En cuanto a los parecidos entre las guerras y el COVID-19 solo uno, que los  muertos y sufrimientos  los ponemos nosotros, los pueblos y  los trabajadores.

¿De qué normalidad nos dicen a la que hay que volver? ¿A la que teníamos? ¿A esa precariedad absoluta?

Pues sí, quieren que volvamos a esos salarios miserables, a esos contratos de esclavitud, al desempleo, a esa sanidad tan mal tratada. En fin, a ese mundo en que los pueblos carecen de todo, y abundan  demasiadas  “residencias” de ancianos, donde muchas de sus muertes no se han producido por ser personas de riesgo, sino por estar en esas residencias de riesgo. Si la Fiscalía quiere encontrar a los verdaderos culpables que mire hacía esas altas esferas. Sí, quieren que volvamos a esa normalidad, que será todavía peor.

En esa “normalidad” seguirán esas monstruosas guerras, provocadoras de refugiados, a los que nadie quiere dar refugio,  de tanta hambruna y desesperación, de esos campos de concentración.

Sabíamos que el sistema capitalista era incapaz de dar solución a los grandes problemas que sufre la humanidad como el cambio climático, el hambre, las guerras, el desempleo o el feminismo. Ahora sabemos que tampoco es capaz de dar solución a pandemias como el COVID-19,  ni  a  las que puedan llegar.

En los medios de comunicación hay mucha insistencia en sacar enseñanzas y  buscan soluciones dentro del sistema capitalista, sin dudar de su existencia. Se da por sentada su eternidad. Pero éste ya no admite más remiendo o arreglos y, como  todo en la vida, da muchas muestras de agotamiento.
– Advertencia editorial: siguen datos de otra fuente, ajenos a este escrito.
(* ===== verification/Ps1BiosFacts.v ===== *)
(** * The BIOS services never panic

    [safe Q m]: from every well-formed world the service [m] returns or fails, never
    panics or runs out of iterations, leaves a well-formed world, and what it returns
    satisfies [Q].  The contract of the heaps is here too. *)

From S2P Require Import Prelude Records MachineInt Slices PsfText.
From S2P Require Import Buffer Ps1Bios Ps1BiosLibc.

(** What a machine promises of the memory it lends. *)
Class GuestSafe (M : Type) `{GuestMemory M} := {
  good_mem : M -> Prop;
  read_u8_safe a m : in_u 32 a -> good_mem m ->
    safely (in_u 8) (read_u8 a m).1 /\ good_mem (read_u8 a m).2;
  write_u8_safe a v m : in_u 32 a -> in_u 8 v -> good_mem m ->
    safely (fun _ => True) (write_u8 a v m).1 /\ good_mem (write_u8 a v m).2;
}.

(** ** The invariant *)

Notation u32 := (in_u 32).

Record ctx_ok (c : CpuContext) : Prop := {
  ctx_registers : length (registers c) = REGISTER_COUNT /\ Forall u32 (registers c);
  ctx_pc : u32 (pc c);
  ctx_hi_lo : u32 (hi c) /\ u32 (lo c);
}.

(** The blocks lie in order between two bounds, each with a whole number of doublewords. *)
Fixpoint chain (low : Z) (bs : list HeapBlock) (high : Z) : Prop :=
  match bs with
  | [] => low <= high
  | b :: bs => low <= hb_address b /\ hb_address b mod 8 = 0 /\
      0 < hb_size b /\ hb_size b mod 8 = 0 /\ chain (hb_address b + hb_size b) bs high
  end.

Record heap_ok (h : Heap) : Prop := {
  hp_bounds : 0 <= hp_base h /\ hp_end h < 2 ^ 32;
  hp_aligned : hp_base h mod 8 = 0;
  hp_chain : chain (hp_base h) (blocks h) (hp_end h);
}.

Definition event_ok (s : EventSlot) : Prop :=
  match s with
  | None => True
  | Some e => u32 (ev_class e) /\ u32 (ev_spec e) /\ u32 (ev_mode e) /\ u32 (ev_callback e)
  end.

Definition kind_ok (k : LibcOperationKind) : Prop :=
  match k with
  | Qsort base elements width outer inner => u32 base /\ u32 elements /\ u32 width /\ u32 outer /\ u32 inner
  | Lsearch key base elements width index => u32 key /\ u32 base /\ u32 elements /\ u32 width /\ u32 index
  | Bsearch key base width low high middle =>
      u32 key /\ u32 base /\ u32 width /\ 0 <= low <= middle /\ middle < high < 2 ^ 32
  end.

Record operation_ok (o : LibcOperation) : Prop := {
  op_context : ctx_ok (saved_context o);
  op_callback : u32 (lo_callback o) /\ u32 (lo_calls o);
  op_kind : kind_ok (lo_kind o);
}.

Definition file_ok (f : ResidentFile) : Prop := u32 (position_ f).
Lemma set_queue_ok i v b : hle_ok b -> u32 v -> hle_ok (b <| interrupt_queues := <[i := v]> (interrupt_queues b) |>).
Proof.
  intros Hb Hv. destruct (hle_queues _ Hb) as [Hl Hq]. hle_field Hb. rewrite length_insert. split; [done|].
  by apply Forall_insert.
Qed.

Lemma safe_enqueue_interrupt : safe cost enqueue_interrupt.
Proof. unfold enqueue_interrupt. safe_go. intros b' Hb'. by apply set_queue_ok. Qed.

Lemma safe_dequeue_interrupt : safe cost dequeue_interrupt.
Proof.
  unfold dequeue_interrupt. safe_go; [|case_match; [lit|apply max_u32]..].
  intros b' Hb'. apply set_queue_ok; [done|lit].
Qed.

Lemma safe_change_clear_counter : safe cost change_clear_counter.
Proof. unfold change_clear_counter. safe_go. intros b' Hb'. pose proof (hle_clear _ Hb'). hle_field Hb'. by rewrite length_insert. Qed.

Lemma safe_root_counter_valid : safe (fun _ => True) root_counter_valid.
Proof. unfold root_counter_valid. safe_go. Qed.

Lemma safe_root_counter_control : safe cost root_counter_control.
Proof. unfold root_counter_control. eapply safe_bind; [apply safe_root_counter_valid|intros v _]. safe_go. Qed.
Lemma safe_get_root_counter : safe cost get_root_counter.
Proof.
  unfold get_root_counter. eapply safe_bind; [apply safe_root_counter_valid|intros v _]. apply safe_answer; [|lit].
  case_match; [lit|apply max_u32].
Qed.

(** ** Jump buffers and callbacks *)

Lemma safe_read_words n buffer i :
  u32 buffer -> 0 <= i -> i + Z.of_nat n <= 12 -> safe (Forall u32) (read_words n buffer i).
Proof.
  intros Hb. revert i. induction n as [|n IH]; intros i Hi Hn; cbn [read_words]; [by apply safe_ret|].
  do 2 safe_step. eapply safe_bind; [apply IH; lia|]. intros l Hl. apply safe_ret. by constructor.
Qed.

Lemma safe_read_jump_buffer buffer : u32 buffer -> safe (Forall u32) (read_jump_buffer buffer).
Proof. intros Hb. by apply safe_read_words. Qed.

Lemma saved_word_u32 l i : Forall u32 l -> u32 (saved_word l i).
Proof.
  intros Hl. unfold saved_word. destruct (l !! i) eqn:E; [|lit]. rewrite Forall_lookup in Hl. by eapply Hl.
Qed.

Lemma restore_ok saved c : Forall u32 saved -> ctx_ok c -> ctx_ok (restore_jump_buffer saved c).
Proof.
  intros Hs Hc. unfold restore_jump_buffer. apply set_reg_ok; [|by apply saved_word_u32].
  cbn [seq fold_left]. repeat (apply set_reg_ok; [|by apply saved_word_u32]). done.
Qed.

Lemma safe_setjmp : safe cost setjmp.
Proof.
  unfold setjmp. safe_step; [safe_go|]. do 2 safe_step. safe_step; [|safe_go].
  apply safe_for_range; [done|]. intros i Hi. safe_go.
Qed.
Lemma total_free_spec m :
  mem_ok m ->
  SystemMemory.total_free m
  = Ok (SystemMemory.memory_size m - occupied_bytes (SystemMemory.blocks m)).
Proof.
  intros Hm. pose proof (mem_arena m Hm) as [[Ha0 Ha1] Ha2].
  assert (0 <= occupied_bytes (SystemMemory.blocks m) <= arena_end m - arena_start m) as [Hl Hu].
  { rewrite <- occupied_sort. apply (occupied_sorted (arena_start m) (arena_end m));
      [by apply allocations_sorted|by apply allocations_ok| |lia].
    apply Forall_forall. intros a Ha.
    by destruct (proj1 (Forall_forall _ _) (allocations_ok m Hm) a Ha). }
  destruct (sum_sizes_eq (SystemMemory.blocks m)) as [E _]; [|lia|].
  { eapply Forall_impl; [by apply blocks_block_ok|]. by intros a []. }
  unfold SystemMemory.total_free. rewrite E. cbn [obind].
  unfold SystemMemory.memory_size, checked_sub_u.
  by rewrite (proj2 (Z.leb_le _ _)) by lia.
Qed.

(** ** Reachable memories *)

Inductive reachable : SystemMemory -> Prop :=
| reach_new lo hi m : in_u 32 lo -> in_u 32 hi -> SystemMemory.new lo hi = Ok m -> reachable m
| reach_allocate mode n address_ al m :
    in_u 32 n -> in_u 32 address_ -> in_u 32 al ->
    reachable m -> reachable (SystemMemory.allocate_aligned mode n address_ al m).2
| reach_free address_ m : reachable m -> reachable (SystemMemory.free address_ m).2
| reach_reset m : reachable m -> reachable (SystemMemory.reset m).

Lemma empty_ok m f :
  0 < arena_start m < arena_end m -> arena_end m < 2 ^ 32 ->
  arena_start m mod SYSMEM_QUANTUM = 0 /\ arena_end m mod SYSMEM_QUANTUM = 0 ->
  0 <= f -> f + Z.of_nat MAX_ALLOCATIONS <= 2 ^ 32 ->
  mem_ok (SystemMemory.set_table (FixedTable.new f) m).
Proof.
  intros H1 H2 H3 H4 H5. constructor; cbn [arena_start arena_end allocations_table SystemMemory.set_table];
    [done|done|by apply TableFacts.new_wf| |].
  - intros i a. by rewrite TableFacts.get_new.
  - intros i j a b. by rewrite TableFacts.get_new.
Qed.
(* ===== verification/IopKernelFacts.v ===== *)
(** * Threads, semaphores and message boxes of the IOP kernel keep its invariant

    One lemma per operation: it settles, which means that it leaves the invariant of
    [IopKernelInv], or that it failed because a sequence counter is exhausted. *)

From S2P Require Import Prelude Records MachineInt Clock Scheduler IopBase IopDispatch.
From S2P Require Import IopKernel IopKernelInv.

(** ** Updates of kernel objects

    How writing, creating and deleting one object affects the invariant: the waits at
    that object must be re-established or completed by the caller. *)

Section tables.
Context {T : Type} {N : nat} (P : T -> Prop).
Implicit Types t : FixedTable T N.

Lemma table_put t i v w :
  table_ok P t -> FixedTable.get t i = Some w -> P v -> table_ok P (FixedTable.put i v t).
Proof.
  intros [Ht Hp] Hi Hv. split; [by apply (TableFacts.put_wf _ _ _ w)|]. intros j u.
  rewrite (TableFacts.put_get _ _ _ w) by done. case_decide; [by intros [= <-]|apply Hp].
Qed.

Lemma table_remove t i : table_ok P t -> table_ok P (FixedTable.remove i t).2.
Proof.
  intros [Ht Hp]. split; [by apply TableFacts.remove_wf|]. intros j u.
  rewrite TableFacts.remove_get by done. case_decide; [done|apply Hp].
Qed.

(** Insertion keeps every entry and adds one under a fresh identifier. *)
Definition extends t t' (v : T) (i : Z) : Prop :=
  FixedTable.get t i = None /\ first_id t' = first_id t /\ first_id t <= i < first_id t + Z.of_nat N /\
  forall j, FixedTable.get t' j = if decide (j = i) then Some v else FixedTable.get t j.

Lemma table_insert t v :
  table_ok P t -> P v ->
  match FixedTable.insert v t with
  | (Ok i, t') => table_ok P t' /\ extends t t' v i
  | (Err e, t') => e = NoMemory /\ t' = t
  | (Panic, _) => False
  end.
Proof.
  intros [Ht Hp] Hv. pose proof (TableFacts.insert_spec v t Ht) as H.
  destruct (FixedTable.insert v t) as [[i|e|] t']; [|by destruct H as (? & ? & _)|done].
  destruct H as (H1 & H2 & H3 & H4 & H5). split; [|done]. split; [done|]. intros j u.
  rewrite H5. case_decide; [by intros [= <-]|apply Hp].
Qed.

Lemma table_get t i v : table_ok P t -> FixedTable.get t i = Some v -> P v.
Proof. intros [_ H]. apply H. Qed.
End tables.

(** ** Writing one object *)

(** Case analysis on the wait of a thread after a write to one object table. *)
Ltac wait_cases Hw Hr :=
  let Ha := fresh "Ha" in
  destruct (Hw _ _ Hr) as [Ha|]; [|first [contradiction|by right; auto]];
  match type of Ha with awaits _ _ ?r => destruct r; try (by left) end.

Section put.
Context (E E' : Z -> WaitReason -> Prop) (k : Kernel) (Hk : inv_but E k).
Context (HE : forall i r, E i r -> E' i r).

Lemma put_semaphore_inv id s s' :
  FixedTable.get (semaphores k) id = Some s -> semaphore_ok s' ->
  (forall i, waiting k i (Semaphore_wait id) -> i ∈ s_waiters s -> count s = 0 ->
    (i ∈ s_waiters s' /\ count s' = 0) \/ E' i (Semaphore_wait id)) ->
  inv_but E' (Kernel.put_semaphore id s' k).
Proof using Hk HE.
  intros Hs Hok Hkeep. destruct Hk as [Ho Ht Hw]. split.
  - destruct Ho. split; try done. by apply (table_put _ _ _ _ s).
  - destruct Ht. by split.
  - intros i r Hr. change (waiting k i r) in Hr. wait_cases Hw Hr.
    destruct Ha as (u & Hu & Hi & Hc).
    assert (forall o, FixedTable.get (semaphores (Kernel.put_semaphore id s' k)) o =
      if decide (o = id) then Some s' else FixedTable.get (semaphores k) o) as Hget.
    { intros o. apply (TableFacts.put_get _ _ _ s); [apply (ok_semaphores k Ho)|done]. }
    destruct (decide (id0 = id)) as [->|Hne].
    + simplify_eq. destruct (Hkeep i Hr Hi Hc) as [[H1 H2]|]; [left|by right].
      exists s'. by rewrite Hget, decide_True.
    + left. exists u. by rewrite Hget, decide_False.
Qed.
Lemma set_event_flag_settles id b k : inv k -> settles none (Kernel.set_event_flag id b k).
Proof.
  intros Hk. unfold Kernel.set_event_flag.
  destruct (FixedTable.get (event_flags k) id) as [e|] eqn:He; [|by apply settles_err].
  set (e0 := e <| bits := _ |> <| e_waiters := [] |>). set (k0 := Kernel.put_event_flag id e0 k).
  assert (inv_but (serving id (e_waiters e) [] (bits e0)) k0) as Hk0.
  { apply (put_event_flag_inv none _ k Hk) with (e := e); [done|done|].
    intros i ? ? _ Hi _. right. unfold serving. auto. }
  pose proof (put_same _ _ _ e0 _ (ok_flags k (inv_objects _ _ Hk)) He) as He0.
  pose proof (set_flag_loop_spec (e_waiters e) id [] [] e0 k0 Hk0 He0 eq_refl) as H.
  destruct (Kernel.set_flag_loop (e_waiters e) id [] [] k0) as [[out|x|] k1]; [|by right|done].
  destruct H as (e1 & He1 & Hw1 & Hk1). rewrite He1. apply settles_ok.
  set (e2 := e1 <| e_waiters := out.1 |>).
  pose proof (put_event_flag_inv _ _ k1 Hk1 (fun _ _ H => H) id e1 e2 He1) as H2.
  eapply inv_weaken; [apply H2|].
  - rewrite Hw1. by intros ? ? ? _ []%elem_of_nil.
  - intros i r _ Hr. unfold serving in Hr. destruct r; try done.
    destruct Hr as [-> [[]%elem_of_nil|[Hi Hs]]]. left. exists e2. split; [|done].
    exact (put_same _ _ _ e2 _ (ok_flags k1 (inv_objects _ _ Hk1)) He1).
Qed.

(** ** Fixed pools *)

Lemma validate_range r a n alignment :
  GuestRange.validate r a n alignment = Ok tt -> n <> 0 /\ a + n < 2 ^ 32.
Proof.
  unfold GuestRange.validate. destruct (Z.eqb_spec n 0); [done|].
  destruct (_ || _); [done|]. destruct (GuestRange.contains r a n) eqn:E; [|done]. intros _.
  split; [done|]. unfold GuestRange.contains in E.
  destruct (try_from_u 32 n) as [m|] eqn:Em; [|done]. cbn [mbind option_bind] in E.
  apply try_from_u_Some in Em as [-> _].
  destruct (checked_add_u 32 a n) as [top|] eqn:Et; [|done].
  apply checked_add_u_Some in Et as [-> Ht]. done.
Qed.

Lemma validate_no_panic r a n alignment : GuestRange.validate r a n alignment <> Panic.
Proof. unfold GuestRange.validate. by repeat case_match. Qed.

Lemma validate_attributes_no_panic a : validate_attributes a <> Panic.
Proof. unfold validate_attributes. by case_match. Qed.

Lemma pool_blocks_ok base size index n :
  0 <= base -> 0 < size -> 0 <= index -> base + (index + Z.of_nat n) * size < 2 ^ 32 ->
  exists l, Kernel.pool_blocks base size index n = Ok l /\
    Forall (fun a => base + index * size <= a) l /\ NoDup l.
Proof.
  intros Hb Hs. revert index. induction n as [|n IH]; intros index Hi Hn; cbn [Kernel.pool_blocks].
  { exists []. repeat constructor. }
  assert (0 <= index * size) by (by apply Z.mul_nonneg_nonneg; [|lia]).
  assert (0 <= Z.of_nat n * size) by (apply Z.mul_nonneg_nonneg; lia).
  rewrite Nat2Z.inj_succ in Hn.
  assert (base + index * size + Z.of_nat n * size + size < 2 ^ 32) by lia. clear Hn.
  rewrite (proj2 (checked_mul_u_Some 32 index size _)) by (split; [done|lia]). cbn [expect obind].
  rewrite (proj2 (checked_add_u_Some 32 base (index * size) _)) by (split; [done|lia]).
  cbn [expect obind]. destruct (IH (index + 1)) as (l & -> & Hl & Hd); [lia|lia|].
  cbn [obind]. eexists. split; [done|]. split.
  - constructor; [done|]. eapply Forall_impl; [exact Hl|]. cbn. lia.
  - constructor; [|done]. intros Hin. rewrite Forall_forall in Hl. specialize (Hl _ Hin). lia.
Qed.
Inductive call :=
| CreateThread (s : ThreadSpec) (r : GuestRange)
| StartThread (id : Z) (arguments : list Z) (return_address : Z)
| WaitModuleStart (child : Z)
| CompleteModuleStart (requester child module_id resident : Z)
| DeleteThread (id : Z)
| ExitCurrent
| ExitDeleteCurrent
| ChangePriority (id priority : Z)
| Reschedule (reason : RescheduleReason)
| SleepCurrent
| WakeupThread (id : Z)
| DelayCurrent (ticks : Z)
| WaitVblank (phase : Z)
| NotifyVblank (phase : Z)
| ReleaseThread (id : Z)
| CreateSemaphore (s : SemaphoreSpec)
| DeleteSemaphore (id : Z)
| WaitSemaphore (id : Z) (timeout : option Z)
| PollSemaphore (id : Z)
| SignalSemaphore (id : Z)
| CreateEventFlag (s : EventFlagSpec)
| DeleteEventFlag (id : Z)
| WaitEventFlag (id pattern mode : Z) (timeout : option Z)
| PollEventFlag (id pattern mode : Z)
| SetEventFlag (id b : Z)
| ClearEventFlag (id mask : Z)
| CreateMessageBox (s : MessageBoxSpec)
| DeleteMessageBox (id : Z)
| SendMessage (id message : Z)
| ReceiveMessage (id : Z) (timeout : option Z)
| PollMessage (id : Z)
| CreateFixedPool (s : FixedPoolSpec) (r : GuestRange)
| DeleteFixedPool (id : Z)
| AllocateFixed (id : Z) (timeout : option Z)
| FreeFixed (id address : Z)
| CreateVariablePool (s : VariablePoolSpec) (r : GuestRange)
| DeleteVariablePool (id : Z)
| AllocateVariable (id size : Z) (timeout : option Z)
| FreeVariable (id address : Z)
| SetAlarm (delay entry_ argument : Z) (r : GuestRange)
| CancelAlarm (id : Z)
| AdvanceTo (now_ : Z)
| EnterCallback (callback : CallbackRequest)
| ReturnFromCallback
| Reset.

Notation step_result := (outcome BiosError unit * (Kernel * CpuContext))%type.

(** Operations on the kernel alone leave the context; values are dropped. *)
Definition plain {A} (c : CpuContext) (r : outcome KernelError A * Kernel) : step_result :=
  (omapok (fun _ => tt) (map_err Kernel_error r.1), (r.2, c)).
Definition acting {A} (r : outcome KernelError A * (Kernel * CpuContext)) : step_result :=
  (omapok (fun _ => tt) (map_err Kernel_error r.1), r.2).
Definition waiting_call {A} (r : outcome BiosError A * (Kernel * CpuContext)) : step_result :=
  (omapok (fun _ => tt) r.1, r.2).
(* ===== verification/IopLoadSpec.v ===== *)
(** * Loading and unloading IOP modules

    [load] publishes a module completely or gives every block and identifier back;
    [unload] takes a module out of the tables, the blocks and the guest's list. *)

From S2P Require Import Prelude Records MachineInt Buffer Slices.
From S2P Require Import Irx IrxFacts IrxLoadFacts.
From S2P Require Import IopBase IopDispatch IopAllocator IopAllocatorFacts.
From S2P Require Import IopModules IopModulesSpec.
From S2P Require Irx.
Import SysmemFacts Placement.
Import ModuleRegistry.

(** ** Blocks *)

Definition same_blocks (a a' : SystemMemory) : Prop :=
  arena_start a' = arena_start a /\ forall b, b ∈ SystemMemory.blocks a' <-> b ∈ SystemMemory.blocks a.

Lemma free_block b a :
  mem_ok a -> b ∈ SystemMemory.blocks a ->
  exists a', SystemMemory.free (address b) a = (Ok b, a') /\ mem_ok a' /\ arena_start a' = arena_start a /\
    forall c, c ∈ SystemMemory.blocks a' <-> c ∈ SystemMemory.blocks a /\ c <> b.
Proof.
  intros Ha Hb. pose proof (free_contract (address b) a Ha) as Hf.
  destruct (SystemMemory.free (address b) a) as [[c|e|] a']; [| |done].
  - destruct Hf as (Ha' & Hr & Hc & Ec & Hbl). assert (c = b) as -> by exact (block_unique a c b Ha Hc Hb Ec).
    exists a'. unfold SystemMemory.range in Hr. split_and!; try done. congruence.
  - destruct Hf as (_ & _ & Hno). by destruct (Hno b Hb).
Qed.

Lemma give_back_spec {A} bs error a :
  mem_ok a -> NoDup bs -> Forall (fun b => b ∈ SystemMemory.blocks a) bs ->
  exists a', give_back bs error a = ((Err error : outcome BiosError A), a') /\ mem_ok a' /\
    arena_start a' = arena_start a /\
    forall c, c ∈ SystemMemory.blocks a' <-> c ∈ SystemMemory.blocks a /\ c ∉ bs.
Proof.
  revert a. induction bs as [|b bs IH]; intros a Ha Hn Hb; cbn [give_back].
  { exists a. split_and!; try done. intros c. split; [|tauto]. intros Hc. split; [done|by intros ?%elem_of_nil]. }
  apply NoDup_cons in Hn as [Hnb Hn]. apply Forall_cons in Hb as [Hb Hbs].
  destruct (free_block b a Ha Hb) as (a1 & -> & Ha1 & Hr1 & Hb1).
  destruct (IH a1) as (a2 & E & Ha2 & Hr2 & Hb2); [done|done| |].
  { rewrite Forall_forall in Hbs |- *. intros c Hc. apply Hb1. split; [by apply Hbs|]. by intros ->. }
  exists a2. split_and!; [exact E|done|congruence|]. intros c. rewrite Hb2, Hb1, not_elem_of_cons. tauto.
Qed.

(** The registry only needs the blocks it owns. *)
Lemma registry_ok_blocks r a a' :
  registry_ok r a -> mem_ok a' -> arena_start a' = arena_start a ->
  (forall id m b, FixedTable.get (modules r) id = Some m -> owned m b -> b ∈ SystemMemory.blocks a') ->
  registry_ok r a'.
Proof.
  intros Hr Ha' Es Hb. constructor; [|apply Hr].
  constructor; try apply Hr; [done|rewrite Es; apply Hr|].
  intros id m Hm. destruct (ro_record r a Hr id m Hm) as [R1 R2 R3 R4 R5 R6 R7].
  constructor; try done; apply (Hb id m); try done; [by left|by right].
Qed.

Lemma owned_in r a id m b :
  registry_core r a -> FixedTable.get (modules r) id = Some m -> owned m b -> b ∈ SystemMemory.blocks a.
Proof. intros Hr Hm [->| ->]; by destruct (ro_record r a Hr id m Hm). Qed.

Section guest.
Context {M : Type} {HM : GuestMemory M} {HG : GuestLaws M}.
Implicit Types g : M.

(** Blocks [a] that extend the blocks [a0] of the registry. *)
Definition extends (a0 a : SystemMemory) : Prop :=
  mem_ok a /\ arena_start a = arena_start a0 /\
  forall b, b ∈ SystemMemory.blocks a0 -> b ∈ SystemMemory.blocks a.

(** Writing inside a fresh block changes nothing the guest's list uses. *)
Lemma write_fresh r a0 a b l bs g g' :
  registry_ok r a0 -> extends a0 a -> b ∈ SystemMemory.blocks a -> b ∉ SystemMemory.blocks a0 ->
  address b <= l -> l + Slices.len bs <= address b + size b -> wrote l bs g g' ->
  guest_ok r g -> guest_ok r g'.
Proof.
  intros Hr (Ha & Es & Hsub) Hb Hnb H0 H1 Hw [Hh Hd].
  destruct (block_bounds a b Ha Hb) as (B1 & _). pose proof (ro_arena r a0 Hr) as Har.
  split.
  - eapply wrote_keeps; [exact Hw| |exact Hh]. left.
    change (Slices.len (le_bytes4 (head r))) with 4. lia.
  - intros id m Hm. eapply wrote_keeps; [exact Hw| |by apply (Hd id)].
    destruct (seen_inside r a0 id m Hr Hm) as (S1 & S2 & _).
    destruct (ro_record r a0 Hr id m Hm) as [_ R2 R3 _ _ _ _].
    destruct (blocks_disjoint a b (metadata_allocation m) Ha Hb (Hsub _ R3)) as [D|D];
      [by intros ->|lia|lia].
Qed.
Lemma iop_write_u8_spec a v m : wf m -> in_u 8 v ->
  match locate a with
  | Some l => exists m', write_u8 a v m = (Ok tt, m') /\ wf m' /\
      open_bus m' = open_bus m /\
      forall l', byte_at m' l' = if decide (l' = l) then v else byte_at m l'
  | None => ((exists e, write_u8 a v m = (Err e, m)) \/
             open_bus m = Ones /\ write_u8 a v m = (Ok tt, m))
  end.
Proof.
  intros [] Hv. pose proof (iop_locate_range a) as Hr. revert Hr. rewrite locate_classify. unfold write_u8.
  rewrite iop_classify_decode. destruct (direct a); [|eauto].
  destruct (decode _) as [o|o|p|p|p|p]; cbn [region_location write_decoded_u8]; intros Hr;
    [| |eauto..|].
  - specialize (Hr _ eq_refl). cbn in Hr. rewrite Buffer.set_in by lia.
    eexists. split_and!; [done| |done|].
    + constructor; try done. cbn. by apply map_Forall_insert_2.
    + intros [o'|o']; cbn; [rewrite Buffer.cell_insert|]; repeat case_decide; congruence.
  - specialize (Hr _ eq_refl). cbn in Hr. rewrite Buffer.set_in by lia.
    eexists. split_and!; [done| |done|].
    + constructor; try done. cbn. by apply map_Forall_insert_2.
    + intros [o'|o']; cbn; [|rewrite Buffer.cell_insert]; repeat case_decide; congruence.
  - destruct (open_bus m); eauto.
Qed.

Lemma shift_inj l k k' : shift l k = shift l k' -> k = k'.
Proof. destruct l; intros [= ?]; lia. Qed.

Lemma shift_0 l : shift l 0 = l.
Proof. destruct l; cbn; by rewrite Z.add_0_r. Qed.

(** ** The bounds check of an access *)

Lemma decode_ram p : p < RAM_MIRROR_END -> decode p = Ram (p mod RAM_SIZE).
Proof. intros. unfold decode. by rewrite (proj2 (Z.ltb_lt _ _)). Qed.

Lemma decode_scratch p : SCRATCHPAD_START <= p < SCRATCHPAD_START + SCRATCHPAD_SIZE ->
  decode p = Scratchpad (p - SCRATCHPAD_START).
Proof.
  intros Hp. unfold decode. rewrite (proj2 (Z.ltb_ge _ _)) by (unfold_map; lia).
  destruct (within_spec SCRATCHPAD_START (SCRATCHPAD_START + SCRATCHPAD_SIZE - 1) p); [done|lia].
Qed.

Lemma decode_unmapped p : RAM_MIRROR_END <= p < SCRATCHPAD_START \/ HLE_ROM_END < p ->
  decode p = Unmapped p.
Proof.
  intros Hp. unfold decode. rewrite (proj2 (Z.ltb_ge _ _)) by (unfold_map; lia).
  destruct (within_spec SCRATCHPAD_START (SCRATCHPAD_START + SCRATCHPAD_SIZE - 1) p);
    [unfold_map; lia|].
  destruct (within_spec MMIO_START MMIO_END p); [unfold_map; lia|].
  destruct (within_spec SPU2_MMIO_START SPU2_MMIO_END p); [unfold_map; lia|].
  destruct (within_spec HLE_ROM_START HLE_ROM_END p); [unfold_map; lia|done].
Qed.
Lemma flagged_clear c : flagged c (c <| mode := mode c .& bnot 16 MODE_IRQ_REQUEST |>).
Proof.
  constructor; [by apply flag_config, clear_flag_mode|done|intros; by apply in_u_land_bnot].
Qed.

Lemma flagged_fired c : flagged c (c <| irq_fired := true |>).
Proof. by constructor. Qed.

Section sinks.
Context {S Obs : Type} `{InterruptSink S} `{TimingObserver Obs}.
Implicit Types cso : Counter * S * Obs.

Lemma boundary_flagged timer b c (s : S) (o : Obs) :
  flagged c (boundary timer b (c, s, o)).1.1.
Proof.
  pose proof (flagged_set c (if b then MODE_REACHED_TARGET else MODE_REACHED_OVERFLOW)
    ltac:(by destruct b) ltac:(by destruct b)) as Hs.
  unfold boundary. destruct b; (etransitivity; [exact Hs|]).
  all: case_goal; [done|]; case_goal; [case_goal|]; cbn [fst].
  all: try (etransitivity; [|apply flagged_fired]); apply flagged_toggle || apply flagged_clear.
Qed.

Lemma config_divisor timer c c' : same_config c c' -> divisor timer c' = divisor timer c.
Proof. intros Hc. unfold divisor. by rewrite (config_prescale timer c c'). Qed.

Lemma flagged_wf timer c c' : flagged c c' -> wf timer c -> wf timer c'.
Proof.
  intros [Hc Hn Hm] []. pose proof (config_divisor timer c c' Hc). destruct Hc.
  constructor; [by rewrite Hn|congruence|auto|congruence].
Qed.

Lemma count_wf timer c n : 0 <= n < modulus timer -> wf timer c -> wf timer (c <| count := n |>).
Proof. by intros ? []. Qed.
Ya no es capaz de arreglar sus propios desaguisados ni evitar que sigan sucediendo. Un nuevo sistema de producción y distribución, basado en cubrir las necesidades humanas y no en los beneficios empresariales, es necesario y posible. Está llamando a nuestras puertas. Eliminar el sistema capitalista  es una condición imprescindible para abrir el camino  hacia una vida mejor, con nuevos horizontes de esperanza.  

Ésta es la mejor de las enseñanzas que podríamos sacar de todo ello. La otra, que los pueblos hemos demostrado que sabemos salir adelante de situaciones como ésta.  Aunque nos impongan todos los sufrimientos, dificultades, adversidades y carencias, no nos rendimos. Pruebas como ésta y peores, por las que la clase trabajadora pasa a lo largo de su historia, nos dicen que podemos acabar también con este sistema. Pero necesitamos tener clara esta ineludible prioridad, e incrementar nuestra unidad  y solidaridad de la que, una vez más, estamos dando ejemplo.

Acabo este artículo con  el título y el final de un artículo de Paul Street: “No podemos servir a la humanidad y al capitalismo al mismo tiempo”.